The role of ‘Sporting Director’, ‘Director of Football’, ‘General Manager’ or whatever it’s dubbed each time, means just one thing in the English game, intrusion. The job title has been a resounding success across mainland Europe, as the man charged with such duties, usually, works perfectly in tandem with a head coach, to establish smooth on and off-field running, yet in the Premier League the whole system breaks down, with one or the other eventually taking the bullet.
As has been seen in the past few days, the Director of Football is usually one who finds his head on the block in England, with the traditionalist view of managers running the club. Damien Comolli was brought to Liverpool by current owners, Fenway Sports Group, with the remit of aiding Kenny Dalglish in his transfer endeavours. He made an instant impact through the purchases of Luis Suarez and Andy Carroll, and although the former has been a success story, the £35 million purchase of the Newcastle man has been marred by criticism. Along with the addition of Carroll, Comolli has shown his ability to splash the cash, playing a key role in the deals that brought both Jordan Henderson and Stewart Downing to the club for a combined fee of almost £40 million. Although the Reds’ spending has been much criticised, the £50 million fee received for Fernando Torres does somewhat distort the net spend, however, it does not detract from the feeling that the money could have been better invested, particularly with example of Newcastle. The combination of on-field disappointment and large scale spending, somebody had to take the blame, and as is the trend in England, the footballing director made his exit.
The role of the Director has been a resounding success across Europe, with clubs from Germany, Spain and Italy employing men in such roles to link the manager and the board. Although it could be argued that a link-man, on a significant salary, is unnecessary, the role can offer stability aiding the club’s financial security. Across mainland Europe the level of financial income through television rights and prize money has been dwarfed by that of the Premier League, forcing clubs to survive on lower budgets, this has seen the birth of the director, who is charged with providing financial stability, through transfer dealings. Managers frequently come and go in football, and the transition between new men can sometimes see a radical difference in playing styles, the director’s primary role is to detract managers from delving into the transfer market themselves, thus avoiding large levels of spending, should a change in management occur.

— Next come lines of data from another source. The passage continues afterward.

(** C8, as amended. When [writeFiles] fails with a conflict, a second
    call on the directory it left, with no change in between, fails with a
    conflict again and changes nothing; it never succeeds. The second
    conflict names the destination path of the first Template Set entry,
    [LICENSE]: the same path as the first call when that call stopped at
    the first entry, having changed nothing; otherwise the first call
    stopped at [CONTRIBUTING.md] after writing [LICENSE], and the second
    call names the file the first one wrote. *)
Theorem writeFiles_conflict_again directory w destPath :
  (writeFiles directory w).1 = inl (AlreadyExists destPath) →
  let w1 := (writeFiles directory w).2 in
  (writeFiles directory w1).1
  = inl (AlreadyExists (filepath.Join directory "LICENSE"))
  ∧ files (writeFiles directory w1).2 = files w1
  ∧ (destPath = filepath.Join directory "LICENSE" → files w1 = files w)
  ∧ (destPath ≠ filepath.Join directory "LICENSE" →
       destPath = filepath.Join directory "CONTRIBUTING.md").
Proof.
  cbn zeta. intros Hfailed.
  assert (os.Stat (files w) directory = inr {| os.IsDir := true |}
          ∧ (writeFiles_range directory embeddedFiles []
               (with_call (os.SysStat directory) w)).1
            = inl (AlreadyExists destPath)
          ∧ (writeFiles directory w).2
            = (writeFiles_range directory embeddedFiles []
                 (with_call (os.SysStat directory) w)).2)
    as (Hdir & Hrun & Hw1).
  { revert Hfailed. rewrite writeFiles_eq. cbn zeta.
    destruct (os.Stat (files w) directory) as [e|[[]]]; [done | | done].
    cbn [os.IsDir].
    destruct (writeFiles_range _ _ _ _).1 as [err|created]; cbn [fst snd];
      [|done].
    by intros [= ->]. }
  rewrite Hw1. clear Hfailed Hw1.
  set (w0 := with_call (os.SysStat directory) w) in *.
  pose proof (writeFiles_range_keeps_Stat directory embeddedFiles [] w0
                directory _ Hdir) as Hdir1.
  pose proof Hrun as Hhead. rewrite embeddedFiles_eq in Hhead.
  apply writeFiles_range_conflict_head in Hhead as [info Hhead].
  rewrite <- embeddedFiles_eq in Hhead.
  destruct (writeFiles_first_entry_found _ _ _ Hdir1 Hhead) as [-> ->].
  split; [done |]. split; [done |].
  destruct (writeFiles_range_failed _ _ _ _ _ Hrun)
    as (n & ef & Hn & -> & [[= ->]|[cause [=]]]).
  destruct n as [|[|n]]; [| |done]; injection Hn as <-.
  - by split.
  - split; [|done].
    intros E. symmetry in E.
    by apply filepath_facts.Join_LICENSE_CONTRIBUTING in E.
Qed.

(** After a failed [os.Stat] the loop calls [os.WriteFile] on the path. *)
Lemma writeFiles_range_write_attempted directory ef rest created w err :
  os.Stat (files w) (dest directory ef) = inl err →
  ∃ more,
    calls (writeFiles_range directory (ef :: rest) created w).2
    = calls w
      ++ [os.SysStat (dest directory ef);
          os.SysWriteFile (dest directory ef) (Content ef) perm_0644]
      ++ more.
Proof.
  intros Hstat. rewrite writeFiles_range_cons. cbn zeta. rewrite Hstat.
  destruct (os.WriteFile _ _ _ _).2.
  - exists []. cbn [snd calls with_files with_call]. by rewrite <- app_assoc.
  - edestruct writeFiles_range_calls as [more ->]. exists more.
    cbn [calls with_files with_call]. by rewrite <- !app_assoc.
Qed.

(** C10. In the loop of [writeFiles], the conflict branch of an entry is
    taken exactly when [os.Stat] of its destination path succeeds: the loop
    then returns the conflict error having made that one call. Whenever
    [os.Stat] returns an error, whatever the error, the next call is
    [os.WriteFile] on the same path with the entry's content. *)
Theorem conflict_iff_Stat_succeeds directory ef rest created w :
  let p := dest directory ef in
  let out := writeFiles_range directory (ef :: rest) created w in
  ((∃ info, os.Stat (files w) p = inr info)
   ↔ out = (inl (AlreadyExists p), with_call (os.SysStat p) w))
  ∧ ∀ err, os.Stat (files w) p = inl err →
      ∃ more,
        calls out.2
        = calls w
          ++ [os.SysStat p; os.SysWriteFile p (Content ef) perm_0644] ++ more.
Proof.
  cbn zeta. split; [|apply writeFiles_range_write_attempted]. split.
  - intros [info Hstat]. rewrite writeFiles_range_cons. cbn zeta.
    by rewrite Hstat.
  - intros Hout.
    destruct (os.Stat (files w) (dest directory ef)) as [err|info] eqn:Hstat;
      [|by exists info].
    destruct (writeFiles_range_write_attempted _ _ rest created _ _ Hstat)
      as [more Hmore].
    rewrite Hout in Hmore. apply (f_equal length) in Hmore.
    cbn [snd calls with_call] in Hmore. rewrite !length_app in Hmore.
    cbn [length] in Hmore. lia.
Qed.

(** ** The handlers and the transport loop *)

Local Abbreviation handleToolsCall :=
  (handleToolsCall file1Content file2Content json_Unmarshal_Params
     json_Marshal_Result).
Local Abbreviation handleRequest :=
  (handleRequest file1Content file2Content json_Unmarshal_Params
     json_Marshal_Result).
Local Abbreviation runMCPServer :=
  (runMCPServer file1Content file2Content json_Unmarshal_Request
     json_Unmarshal_Params json_Marshal_Result).

Lemma sendResponse_emits id result w : emits id w (sendResponse id result w).2.
Proof.
  eexists. split; [done |]. split; [done |]. left. by split; [eexists |].
Qed.

Lemma sendError_emits id code message w :
  emits id w (sendError id code message w).2.
Proof.
  eexists. split; [done |]. split; [done |]. right. by split; [|eexists].
Qed.

Lemma emits_after_writeFiles id directory w w' :
  emits id (writeFiles directory w).2 w' → emits id w w'.
Proof.
  intros (resp & Hout & Hid). exists resp. split; [|done].
  rewrite Hout. by destruct (writeFiles_streams directory w) as [-> _].
Qed.

Lemma handleToolsCall_emits req w :
  emits (JSONRPCRequest.ID req) w (handleToolsCall req w).2.
Proof.
  unfold handleToolsCall.
  destruct (json_Unmarshal_Params _) as [params|]; [|apply sendError_emits].
  destruct (negb _); [apply sendError_emits |].
  destruct (directory_argument params) as [directory ok].
  destruct (negb ok || _); [apply sendError_emits |].
  unfold mbind, M_bind.
  destruct (writeFiles directory w) as [[err|result] w'] eqn:Hrun;
    apply (emits_after_writeFiles _ directory); rewrite Hrun; cbn [snd].
  - apply sendError_emits.
  - destruct (json_Marshal_Result result);
      [apply sendResponse_emits | apply sendError_emits].
Qed.

Lemma handleRequest_emits req w :
  emits (JSONRPCRequest.ID req) w (handleRequest req w).2.
Proof.
  unfold handleRequest. repeat case_bool_decide.
  - apply sendResponse_emits.
  - apply sendResponse_emits.
  - apply handleToolsCall_emits.
  - apply sendError_emits.
Qed.

(** One turn of the loop on a line that is not empty. *)
Lemma runMCPServer_line line rest w :
  line ≠ "" →
  runMCPServer (Line line :: rest) w
  = runMCPServer rest
      match json_Unmarshal_Request line with
      | Some req => (handleRequest req w).2
      | None => with_line parse_error_response w
      end.
Proof.
  intros Hline.
  transitivity
    ((if bool_decide (line = "") then runMCPServer rest
      else match json_Unmarshal_Request line with
           | None => _ ← sendError Nil (-32700) "Parse error"; runMCPServer rest
           | Some req => _ ← handleRequest req; runMCPServer rest
           end) w); [reflexivity |].
  rewrite bool_decide_false by done.
  destruct (json_Unmarshal_Request line) as [req|]; [|reflexivity].
  unfold mbind, M_bind. by destruct (handleRequest req w) as [[] w'].
Qed.

Lemma runMCPServer_empty_line rest w :
  runMCPServer (Line "" :: rest) w = runMCPServer rest w.
Proof. reflexivity. Qed.


(** Lines followed by the end of the input are all received. *)
Lemma received_lines lines rest :
  received ((Line <$> lines) ++ LineChanClosed :: rest) = lines.
Proof. induction lines as [|line lines IH]; [done |]. cbn. by rewrite IH. Qed.

(** C5. Whatever events the loop receives, it writes exactly one response
    per non-empty line it takes from the line channel and none for an empty
    line, in the order of the lines: the Nth response answers the Nth
    non-empty line. *)
Theorem one_response_per_nonempty_line events w :
  ∃ resps,
    stdout (runMCPServer events w).2 = stdout w ++ resps
    ∧ length resps = length (filter (λ line, line ≠ "") (received events))
    ∧ Forall2 (answers json_Unmarshal_Request)
        (filter (λ line, line ≠ "") (received events)) resps.
Proof.
  revert w. induction events as [|[|err|line|] rest IH]; intros w;
    try (exists []; by rewrite app_nil_r).
  cbn [received]. destruct (decide (line = "")) as [->|Hline].
  { rewrite runMCPServer_empty_line, filter_cons_False by naive_solver.
    apply IH. }
  rewrite runMCPServer_line, filter_cons_True by done.
  assert (∃ resp,
    stdout match json_Unmarshal_Request line with
           | Some req => (handleRequest req w).2
           | None => with_line parse_error_response w
           end = stdout w ++ [resp]
    ∧ answers json_Unmarshal_Request line resp) as (resp & Hout & Hans).
  { unfold answers. destruct (json_Unmarshal_Request line) as [req|].
    - destruct (handleRequest_emits req w) as (resp & ? & ? & _). eauto.
    - by exists parse_error_response. }
  edestruct IH as (resps & -> & Hlen & Hall).
  exists (resp :: resps). rewrite Hout, <- app_assoc.
  split; [done |]. split; [by rewrite !length_cons, Hlen |].
  by constructor.
Qed.

(** C6. For every non-empty line that does not decode to a JSON-RPC
    request, the loop writes the error response with a null id and code
    -32700 and goes on with the events that follow; a line after it that
    decodes to a request is dispatched and answered with its id. *)
Theorem parse_error_then_next_line line rest w :
  line ≠ "" →
  json_Unmarshal_Request line = None →
  JSONRPCResponse.ID parse_error_response = Nil
  ∧ JSONRPCResponse.Error parse_error_response
    = Some {| Error.Code := -32700; Error.Message := "Parse error" |}
  ∧ runMCPServer (Line line :: rest) w
    = runMCPServer rest (with_line parse_error_response w)
  ∧ ∀ next req rest',
      rest = Line next :: rest' →
      next ≠ "" →
      json_Unmarshal_Request next = Some req →
      ∃ resp w2,
        runMCPServer (Line line :: rest) w = runMCPServer rest' w2
        ∧ stdout w2 = stdout w ++ [parse_error_response; resp]
        ∧ JSONRPCResponse.ID resp = JSONRPCRequest.ID req.
Proof.
  intros Hline Hreq. split; [done |]. split; [done |].
  rewrite runMCPServer_line, Hreq by done. split; [done |].
  intros next req rest' -> Hnext Hnextreq.
  rewrite runMCPServer_line, Hnextreq by done.
  destruct (handleRequest_emits req (with_line parse_error_response w))
    as (resp & Hout & Hid & _).
  exists resp, (handleRequest req (with_line parse_error_response w)).2.
  split; [done |]. split; [|done].
  rewrite Hout. cbn [stdout with_line]. by rewrite <- app_assoc.
Qed.

(** C9. Every response the server writes has exactly one of result and
    error: [sendResponse] writes a response with a result and no error,
    [sendError] one with an error and no result, and every line the loop
    writes to standard output is such a response. *)
Theorem responses_have_result_xor_error :
  (∀ id result w,
     ∃ resp,
       stdout (sendResponse id result w).2 = stdout w ++ [resp]
       ∧ JSONRPCResponse.Result resp = Some result
       ∧ JSONRPCResponse.Error resp = None)
  ∧ (∀ id code message w,
       ∃ resp,
         stdout (sendError id code message w).2 = stdout w ++ [resp]
         ∧ JSONRPCResponse.Result resp = None
         ∧ JSONRPCResponse.Error resp
           = Some {| Error.Code := code; Error.Message := message |})
  ∧ ∀ events w,
      ∃ resps,
        stdout (runMCPServer events w).2 = stdout w ++ resps
        ∧ Forall exactly_one resps.
Proof.
  split; [by eexists |]. split; [by eexists |].
  induction events as [|[|err|line|] rest IH]; intros w;
    try (exists []; by rewrite app_nil_r).
  destruct (decide (line = "")) as [->|Hline].
  { rewrite runMCPServer_empty_line. apply IH. }
  rewrite runMCPServer_line by done.
  assert (∃ resp,
    stdout match json_Unmarshal_Request line with
           | Some req => (handleRequest req w).2
           | None => with_line parse_error_response w
           end = stdout w ++ [resp]
    ∧ exactly_one resp) as (resp & Hout & Hone).
  { destruct (json_Unmarshal_Request line) as [req|].
    - destruct (handleRequest_emits req w) as (resp & ? & _ & ?). eauto.
    - exists parse_error_response. split; [done |]. right.
      by split; [|eexists]. }
  edestruct IH as (resps & -> & Hall).
  exists (resp :: resps). rewrite Hout, <- app_assoc.
  split; [done |]. by constructor.
Qed.

End ProgramFacts.

(** ** The theorems at sample inputs *)

Local Abbreviation LICENSE_entry :=
  {| Content := sample_file1; DestName := "LICENSE" |}.
Local Abbreviation CONTRIBUTING_entry :=
  {| Content := sample_file2; DestName := "CONTRIBUTING.md" |}.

The need for such a role has not been so vast in the Premiership, with the heavy investment of Sky in their securing of exclusive broadcast rights. This has allowed English clubs to operate at a level above those from Europe for a long period of time, with financial responsibility not being quite as high on the list of priorities. As a result managers have been able to conduct their own business in the transfer market, liaising with scouts to draw up lists of possible targets. The intrusion of the sporting director has become one of annoyance in the English game, due to its relatively short presence, which has been drawn upon by the media.
The Reds should have perhaps taken the hint from Comolli’s previous role at Tottenham, during which time he received high levels of criticism for his dealings in the transfer market. Signings such as Kevin Prince-Boateng, Giovani Dos Santos and Roman Pavlyuchenko were all influenced by the Frenchman, and it’s fair to say have been underwhelming, hinting at a level of recklessness. Although Luka Modric and Gareth Bale, also signed under Comolli, have come good after initially disappointing, there were very few immediate hit arrivals during his time in London, and instant success was just what was required during his spell with Liverpool.
Although the Director of Football appears to work in mainland Europe, it’s an unnecessary hindrance in the traditionalist world of the Premier league. Liverpool should perhaps have learnt from the previous examples of such roles at Newcastle and Tottenham and given Kenny Dalglish freedom to conduct his own dealings.